Students Rebecca Van Den Houte, Lacey Greer, Brandon Burroughs, and Brett Clark review university researchers’ initial invention disclosures for market potential under the direction of ASBTDC business consultant Nancy Knighten.
Inventors furnish the disclosures to their university upon the creation or conception of a new technology or invention, and the university commercialization offices share the ones they want reviewed with ASBTDC.
The screenings provide the universities with valuable information about the potential return on investment in further research. ASBTDC established the technology screening team earlier this year as part of its continued emphasis on encouraging technology transfer.
“Everyone agrees that innovation is an important part of economic development and job creation in Arkansas,” said Michael Singleton, ASBTDC Innovation and Market Research manager. “Commercialization of university research is a vital component to increasing the state’s innovation profile.”
Students on the technology screening team receive unique exposure to technology and innovation-based business concepts, ASBTDC state director Janet Roderick said.
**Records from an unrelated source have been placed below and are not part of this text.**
(* ===== verification/Packet.v ===== *)
(** * Packets ([lib/silccore/silcpacket.c])

    The packet stream: assembling, encrypting and authenticating packets into
    the output buffer, and taking the packets that have arrived out of the
    input buffer, as the code does it.  Ciphers are used through [CipherOps] and
    their mode; random bytes are arguments.  The stream's two directions are
    records of their own.  Packet processors, reference counts, locks and UDP
    remote streams are left out: a received packet goes to the callback
    [dispatch], which says whether the stream is still there afterwards. *)

From S2P Require Import Prelude CTypes Memory Buffer BuffFmt Fields SilcID Cipher Hmac.
Import Format Unformat.

Definition SILC_PACKET_MAX_LEN : Z := 65535.
Definition SILC_PACKET_MAX_ID_LEN : Z := 28.
Definition SILC_PACKET_DEFAULT_SIZE : Z := 1024.
Definition SILC_PACKET_HEADER_LEN : Z := 10.
Definition SILC_PACKET_MIN_HEADER_LEN : Z := 16.
Definition SILC_PACKET_MIN_HEADER_LEN_IV : Z := 32 + 1.
Definition SILC_PACKET_MAX_PADLEN : Z := 128.
Definition SILC_PACKET_DEFAULT_PADLEN : Z := 16.
Definition SILC_PACKET_MIN_LEN : Z := SILC_PACKET_HEADER_LEN + 1.

Definition SILC_PACKET_CHANNEL_MESSAGE : Z := 7.
Definition SILC_PACKET_PRIVATE_MESSAGE : Z := 9.
Definition SILC_PACKET_REKEY_DONE : Z := 23.
Definition SILC_PACKET_FLAG_PRIVMSG_KEY : Z := 1.
Definition SILC_PACKET_FLAG_LONG_PAD : Z := 32.

(** [flags & f]. *)
Definition has_flag (flags f : Z) : bool := negb (Z.land flags f =? 0).

(** ** Ciphers with a mode *)

Inductive SilcCipherMode :=
  | SILC_CIPHER_MODE_ECB | SILC_CIPHER_MODE_CBC | SILC_CIPHER_MODE_CTR
  | SILC_CIPHER_MODE_CFB | SILC_CIPHER_MODE_OFB.

#[export] Instance SilcCipherMode_eq_dec : EqDecision SilcCipherMode.
Proof. solve_decision. Defined.

(** The mode of a cipher, and its [set_iv]. *)
Class PacketCipher (C : Type) `{CipherOps C} := {
  silc_cipher_get_mode : SilcCipherMode;
  cipher_set_iv : C -> C
}.

(** ** Data *)

Inductive SilcPacketError :=
  | SILC_PACKET_ERR_READ | SILC_PACKET_ERR_WRITE | SILC_PACKET_ERR_MAC_FAILED
  | SILC_PACKET_ERR_DECRYPTION_FAILED | SILC_PACKET_ERR_UNKNOWN_SID | SILC_PACKET_ERR_MALFORMED | SILC_PACKET_ERR_NO_MEMORY.
Lemma padlen_not_1 : padlen lr sr a m <> 1.
Proof.
  unfold padlen, layout, packet_layout.
  pose proof (header_len_range a Ha). pose proof (truelen_range a m Ha Hm).
  fold (header_len a).
  pose proof (padlen_16 (header_len a + 0) ltac:(lia)).
  pose proof (padlen_16 (truelen a m + 0) ltac:(lia)).
  pose proof (padlen_max_16 (truelen a m + 0) ltac:(lia)).
  repeat case_match; cbn; lia.
Qed.

Lemma parse_head t :
  zlen p + zlen t < 2147483648 ->
  silc_buffer_unformat (of_areas [] p t)
    [U_ADVANCE; U_OFFSET 6; U_UI8_CHAR; U_UI8_CHAR; U_UI8_CHAR] =
  (of_areas (ztake 9 p) (zdrop 9 p) t, 0,
   [VInt (zlen (src_bytes a)); VInt (zlen (dst_bytes a)); VInt (a_src_type a)]).
Proof.
  intros Hs. pose proof field_ranges as F.
  destruct (plain_header []) as (b0 & b1 & l & _ & E & _). rewrite app_nil_r in E.
  assert (U : uparse [U_OFFSET 6; U_UI8_CHAR; U_UI8_CHAR; U_UI8_CHAR] p t =
    Some ([VInt (zlen (src_bytes a)); VInt (zlen (dst_bytes a)); VInt (a_src_type a)], 9)).
  { rewrite E. cbn [uparse uparse1 Z.eqb]. rewrite (proj2 (Z.ltb_ge _ 6)) by zl. zdrop_red.
    uparse_ints. rewrite !znth_0, !u8_id by lia. done. }
  eapply unformat_advance in U as [U _]; [exact U| |by rewrite zlen_nil].
  repeat apply list.Forall_cons_2; try exact I; [cbn; lia|constructor].
Qed.

Lemma parse_ids h t pad :
  zlen pad = padlen lr sr a m -> padlen lr sr a m <> 1 ->
  let l := src_bytes a ++ a_dst_type a :: dst_bytes a ++ pad ++ payload a m in
  zlen h + zlen l + zlen t < 2147483648 ->
  exists h' v1 v2,
    silc_buffer_unformat (of_areas h l t)
      [U_ADVANCE; U_DATA (zlen (src_bytes a)); U_UI8_CHAR; U_DATA (zlen (dst_bytes a));
       U_OFFSET (padlen lr sr a m)] =
    (of_areas h' (payload a m) t, 0, [VPtr v1; VInt (a_dst_type a); VPtr v2]) /\
    zlen h' + zlen (payload a m) = zlen h + zlen l /\
    ztake (zlen (src_bytes a)) (default [] v1) = src_bytes a /\
    ztake (zlen (dst_bytes a)) (default [] v2) = dst_bytes a.
Proof.
  intros Hpad Hp1 l Hs. pose proof field_ranges as F.
  set (l2 := dst_bytes a ++ pad ++ payload a m) in *.
  set (v1 := if zlen (src_bytes a) =? 0 then None else Some (l ++ t)).
  set (v2 := if zlen (dst_bytes a) =? 0 then None else Some (l2 ++ t)).
  set (n := zlen (src_bytes a) + (zlen [a_dst_type a] + (zlen (dst_bytes a) + (zlen pad + 0)))).
  assert (U : uparse [U_DATA (zlen (src_bytes a)); U_UI8_CHAR; U_DATA (zlen (dst_bytes a));
      U_OFFSET (padlen lr sr a m)] l t = Some ([VPtr v1; VInt (a_dst_type a); VPtr v2], n)).
  { unfold l at 1. apply (RoundTrip.uparse_step _ _ _ (src_bytes a)).
    { cbn [uparse1]. rewrite u32_id by lia. fold l. fold v1. apply p_int_ok. unfold l. zl. }
    change (a_dst_type a :: l2) with ([a_dst_type a] ++ l2).
    apply (RoundTrip.uparse_step _ _ _ [a_dst_type a]).
    { cbn [uparse1 app]. by rewrite znth_0, u8_id, p_int_ok by (rewrite ?zlen_cons; zlen_facts; lia). }
    unfold l2 at 1. apply (RoundTrip.uparse_step _ _ _ (dst_bytes a)).
    { cbn [uparse1]. rewrite u32_id by lia. fold l2. fold v2. apply p_int_ok. unfold l2. zl. }
    cbn [uparse uparse1]. rewrite <- Hpad. destruct (Z.eqb_spec (zlen pad) 0) as [E0|].
    - by rewrite E0.
    - by rewrite (proj2 (Z.ltb_ge _ (zlen pad))) by zl. }
  pose proof U as U'. eapply unformat_advance in U as [U Hn]; [| |exact Hs].
  - set (x := src_bytes a ++ [a_dst_type a] ++ dst_bytes a ++ pad).
    assert (El : l = x ++ payload a m) by (unfold l, l2, x; by rewrite <- !app_assoc).
    assert (En : n = zlen x) by (unfold n, x; rewrite !zlen_app; lia).
    exists (h ++ x), v1, v2. rewrite U. split; [|split; [|split]].
    + by rewrite El, En, ztake_app_exact, zdrop_app_exact.
    + rewrite El, !zlen_app. lia.
    + unfold v1, l. rewrite <- app_assoc. apply id_pointer.
    + unfold v2, l2. rewrite <- app_assoc. apply id_pointer.
  - repeat apply list.Forall_cons_2; try exact I; [cbn; lia|constructor].
Qed.

Lemma parse_plain t :
  zlen p + zlen t < 2147483648 ->
  exists pk,
    silc_packet_parse (mkPacket (of_areas [] p t) None None 0 0 0 0 (m_type m) (sent_flags m)) =
    Some pk /\ packet_is pk.
Proof.
  intros Hs. pose proof field_ranges as F.
  destruct (plain_header []) as (b0 & b1 & l & _ & E & El). rewrite app_nil_r in E, El.
  set (pad := ztake _ _) in El.
  assert (Hpad : zlen pad = padlen lr sr a m).
  { apply zlen_take. destruct Hm as (_ & _ & _ & _ & _ & Hr).
    destruct (layout_ok lr sr a m Ha Hm) as (Hp & _). rewrite zlen_drop; lia. }
  assert (Ep : zdrop 9 p = l) by (rewrite E; reflexivity).
  assert (Hl : zlen (ztake 9 p) + zlen l = zlen p).
  { rewrite <- Ep, <- zlen_app. by rewrite ztake_drop. }
  unfold silc_packet_parse; cbn [pk_buffer pk_type pk_flags].
  rewrite data_areas. destruct (header_fields (p ++ t)) as (_ & _ & _ & -> & _).
  { apply ztake_app_l. rewrite E. zl. }
  rewrite parse_head, Ep by done. cbn [Z.eqb].
  unfold SILC_PACKET_MAX_ID_LEN, SILC_ID_CHANNEL.
  rewrite !(proj2 (Z.ltb_ge 28 _)) by lia. cbn [orb].
  destruct (parse_ids (ztake 9 p) t pad Hpad) as (h' & v1 & v2 & U & Hh & E1 & E2);
    [apply padlen_not_1|rewrite <- El; lia|].
  rewrite El, U. cbn [Z.eqb]. rewrite !(proj2 (Z.ltb_ge 3 _)) by lia. cbn [orb].
  eexists. split; [reflexivity|]. unfold packet_is; cbn.
  rewrite of_areas_data by (rewrite <- El in Hh; lia). by repeat split.
Qed.
End Header.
“As part of an educational institution, we need to provide students with opportunities to understand what new-to-market product development might entail and prepare them to be future managers in the technology business arena,” said Roderick.
Van Den Houte, a graduate assistant at the center, will complete her MBA this month. Greer is a senior pursuing a BA in both English and professional and technical writing. Burroughs is a senior economics major, and Clark is a sophomore focusing on Nanotechnology. They are employed by ASBTDC as student workers.
With a variety of inventions coming out of UALR, UAMS, and other state research institutions, the multidisciplinary team of students allows for a broad, unbiased review of each technology and an objective assessment of commercialization potential.
“By working together, we complement each other,” said Van Den Houte. “For example, I have more of a business background, while Brett has a scientific background. He can help me understand the technical side, while I can help him understand the business side.”
Typically, the students begin by reviewing the invention disclosure then evaluating the technology’s potential domestic and international markets. They then research potential uses for the invention in addition to the initial purpose identified in the invention disclosure. Next, they evaluate industry trends and concerns and apply the information to the technology’s potential uses. Lastly, the students review the intellectual property landscape for any patents filed with a similar setting or use to that of the invention.
Each screening takes about two weeks. Upon completing a review, the team prepares a polished, informative brief detailing how to proceed with patenting the technology or advancing a business.
Van Den Houte believes the experience will serve her well in her professional life.
“Being able to process a lot of information and then condense it into a short summary will definitely prove valuable in the future,” she said. “I think these projects force me to look deeper and think outside the box and take into consideration the technology side, too.”
The ASBTDC program is a partnership of the U.S. Small Business Administration and the UALR College of Business. ASBTDC assists new, existing, and expanding small businesses and innovation-based ventures.